AI assistants like ChatGPT can, right now, explain complex concepts to us in real time. They can compose texts -- even prose, song lyrics, dialogue. 

Add all of that to the ability to track data on what students demonstrate they know -- and what motivates them -- and what logically is next. The gears are already certainly in motion to create the ultimate AI tutor.

The truth, though, is that AI models still have a long, long way to go. As of the publication of this post, at least, they're still not very good at parsing real-time information from the internet very accurately. They're still fraught with bias, incomplete information, and hallucinations. 

They're getting better quickly -- faster than lots of us ever thought they would. But they're still not there. 

5. AI can't provide the entire human experience.

AI models don't know what it's like to see the proverbial light bulb go off when a student understands something.

AI isn't able to console a distraught seven-year-old with any level of warmth or compassion.

It can describe the experience of the light bulb moment. And it can offer you advice for consoling that seven-year-old. 

People say that AI will become sentient ... that it'll have feelings, emotions, awareness. Really, all it will do is replicate the words that humans use -- the body language that humans use -- the motions that humans use -- when they are sentient themselves. 

At some point, we humans see that artificial intelligence is phony. Even if it's good. We all crave that real connection with other human beings. And, as any educator will tell you, that true human experience is still a big part of the education experience.

6. Learning is social.

Let's say, for a moment, that all of human learning could be delivered through an AI tutor. (Again, too much "filling of the pail" and not enough "lighting of the fire".)

Think of all of the important parts of the school experience that would be lacking ...
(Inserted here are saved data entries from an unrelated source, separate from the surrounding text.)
(** C28 (safety).  A shutdown is final.  Whatever was asked of the factory before, when
    [Shutdown] can return no informer runs any more, and none is ever run again; every
    informer was run at most once.  After [Shutdown] was called it can return exactly when
    as many informers have stopped as were running, in whatever order they stop; and once
    the channels of the running informers are closed their stopping alone, without any
    other step, gets there. *)
Theorem shutdown_is_final f s :
  fa_informers f = ∅ → fa_wg f = 0%nat → rtc is_step (is_init f) s →
  NoDup (is_ran s) ∧ (is_running s).*1 ⊆+ is_ran s ∧
  (shut_down s → ∀ s', rtc is_step s s' → is_running s' = [] ∧ is_ran s' = is_ran s) ∧
  (fa_shuttingDown (is_factory s) = true →
     (∀ n s', nsteps informer_stops n s s' → (shut_down s' ↔ n = length (is_running s))) ∧
     (Forall (fun r => r.2 ∈ is_closed s) (is_running s) →
        ∃ s', nsteps informer_stops (length (is_running s)) s s' ∧ shut_down s' ∧ is_ran s' = is_ran s)).
Proof.
  intros Hi Hw Hr. pose proof (factory_inv_reachable _ _ Hi Hw Hr) as Hinv.
  split_and!; [apply (fi_once _ Hinv)|apply (fi_running _ Hinv)| |intros Hsd; split].
  - intros Hsd s' Hs'. cut (factory_inv s' ∧ shut_down s' ∧ is_running s' = [] ∧ is_ran s' = is_ran s); [tauto|].
    revert Hs'. apply (rtc_invariant is_step (fun s' => factory_inv s' ∧ shut_down s' ∧ is_running s' = [] ∧ is_ran s' = is_ran s)).
    + split_and!; [done|done| |done]. apply nil_length_inv. rewrite <-(fi_wg _ Hinv). apply Hsd.
    + intros s1 s2 Hs (Hinv1 & Hsd1 & _ & Hran1). destruct (shut_down_step _ _ Hinv1 Hsd1 Hs) as (? & ? & Hran2).
      split_and!; [by eapply factory_inv_step|done|done|congruence].
  - intros n s' (Hinv' & Hsd' & _ & Hlen)%informer_stops_count; [|done]. unfold shut_down.
    rewrite (fi_wg _ Hinv'), Hsd', Hsd. split; [intros [_ H0]; lia|intros ->; split; [done|lia]].
  - clear Hr. remember (length (is_running s)) as n eqn:Hn. revert s Hinv Hn Hsd.
    induction n as [|n IH]; intros s Hinv Hn Hsd Hclosed.
    + exists s. split_and!; [constructor| |done]. split; [done|]. rewrite (fi_wg _ Hinv). congruence.
    + destruct (is_running s) as [|[id ch] rest] eqn:Hrun; [done|]. apply Forall_cons in Hclosed as [Hch Hclosed].
      assert (Hs : informer_stops s (mkInformerSystem (wg_Done (is_factory s)) (delete 0%nat (is_running s)) (is_closed s) (is_ran s))).
      { eapply informer_stop; [by rewrite Hrun|exact Hch]. }
      destruct (IH _ (factory_inv_step _ _ Hinv (informer_stops_step _ _ Hs))) as (s' & Hs' & Hd & Hran); simpl; rewrite ?Hrun; simpl;
        [by injection Hn|done|done|]. exists s'. split_and!; [by eapply nsteps_l|done|done].
Qed.

(** An informer is shared: whoever asks for a kind, then or later, gets the same one,
    with the resync period and namespace of the factory; so a lister reads the store
    that the informer of the controller fills. *)
Theorem informer_is_shared s k s' :
  rtc is_step (mkInformerSystem (Informer k (is_factory s)).2 (is_running s) (is_closed s) (is_ran s)) s' →
  (Informer k (is_factory s')).1 = (Informer k (is_factory s)).1.
Proof.
  intros Hs'. set (i := (Informer k (is_factory s)).1).
  assert (Hk : fa_informers (is_factory s') !! k = Some i).
  { revert Hs'. apply (rtc_invariant is_step (fun s' => fa_informers (is_factory s') !! k = Some i)).
    - simpl. subst i. unfold Informer, InformerFor. destruct (fa_informers (is_factory s) !! k) eqn:Hl; simpl; [done|].
      apply lookup_insert_eq.
    - intros s1 s2 Hs Hl. destruct Hs as [k'|ch l f' Hst|ch|j id ch Hj Hc|]; simpl; [|..|done|done|done].
      + unfold Informer, InformerFor. destruct (fa_informers (is_factory s1) !! k') eqn:Hk'; [done|]. simpl.
        rewrite lookup_insert_ne; [done|congruence].
      + destruct (Start_eq _ _ _ _ Hst) as (_ & -> & _). done. }
  unfold Informer, InformerFor at 1. by rewrite Hk.
Qed.

(** [WaitForCacheSync] answers for the started informers, and for those only. *)
Theorem WaitForCacheSync_lookup synced f k :
  WaitForCacheSync synced f !! k =
    if is_started f k then (fun i => synced (si_id i)) <$> fa_informers f !! k else None.
Proof.
  unfold WaitForCacheSync. rewrite lookup_fmap, map_lookup_filter. destruct (fa_informers f !! k) as [i|]; simpl; [|by destruct (is_started f k)].
  case_guard as Hs; simpl in Hs; [by rewrite Hs|]. by apply not_true_is_false in Hs as ->.
Qed.
End factory_claims.

(** ** Listers *)

(** [cache.MetaNamespaceKeyFunc] *)
Definition MetaNamespaceKeyFunc (nn : NamespacedName) : string :=
  if bool_decide (nn_Namespace nn = "") then nn_Name nn else nn_Namespace nn +:+ "/" +:+ nn_Name nn.

Section listers.
Context `{MapRange} {T : Type} (meta : T → ObjectMeta).
(** [selector.Matches] on the labels of an object. *)
Context (matches : T → bool).

(** The indexer of an informer: the objects by key. *)
Implicit Types (indexer : gmap string T) (store : gmap NamespacedName T).

(** [kube.MetaNamespaceKey]; a tombstone carries the key. *)
Definition MetaNamespaceKey (obj : T + string) : string :=
  match obj with inl x => MetaNamespaceKeyFunc (meta_nn (meta x)) | inr key => key end.

(** [cache.ListAll] and [cache.ListAllByNamespace] *)
Definition Lister_List indexer : list T := List.filter matches (go_range indexer).*2.
Definition NamespaceLister_List (namespace : string) indexer : list T :=
  if bool_decide (namespace = "") then Lister_List indexer
  else List.filter (fun x => bool_decide (Namespace (meta x) = namespace)) (Lister_List indexer).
  • Playing on the playground (and the lessons that come from it)
  • Telling jokes with friends (and what we learn about human interaction)
  • Being a member of a club (and learning the dedication and devotion to it)
  • Playing on a sports team (and the teamwork and persistence it takes)

A lot of the school experience -- and the learning experience -- is social. If we want to do it exceptionally, it's going to take incredible, enormous advances in AI, robotics, haptics and VR/AR to even get close to reality.

And at some point, you have to ask ... why? Why would we even do that? What benefit would it have to do those things artificially instead of with the human touch?

Teaching is a work of heart.

I've seen that slogan on t-shirts and magnets and cheap coffee mugs that students give their teachers.

"Teaching is a work of heart." In the past, I've thought it to be a trite and oversimplified way of looking at education.

These days, I think it has a new interpretation.

Think of all of the unique parts of human teaching and learning.

Tying a shoe. Opening a milk carton. Mediating an argument. 

Wiping a tear. Giving a high five.

Giving that knowing glance that says, "You got it. You finally got it. I've seen you work and work and work at this. I'm so proud of you."

Teaching really is a work of heart.

Collaboration between humans and AI can help us take teaching to new levels. It can scale some of the work of the teacher so it's more readily available and accessible to students. I could even see big parts of the information-transmitting process fulfilled by AI tutors. 

But having AI bots take over the entire education process?

Please.

AI can give us knowledge. It can fill a pail.

I'm not sure it'll ever light a fire the way we humans can.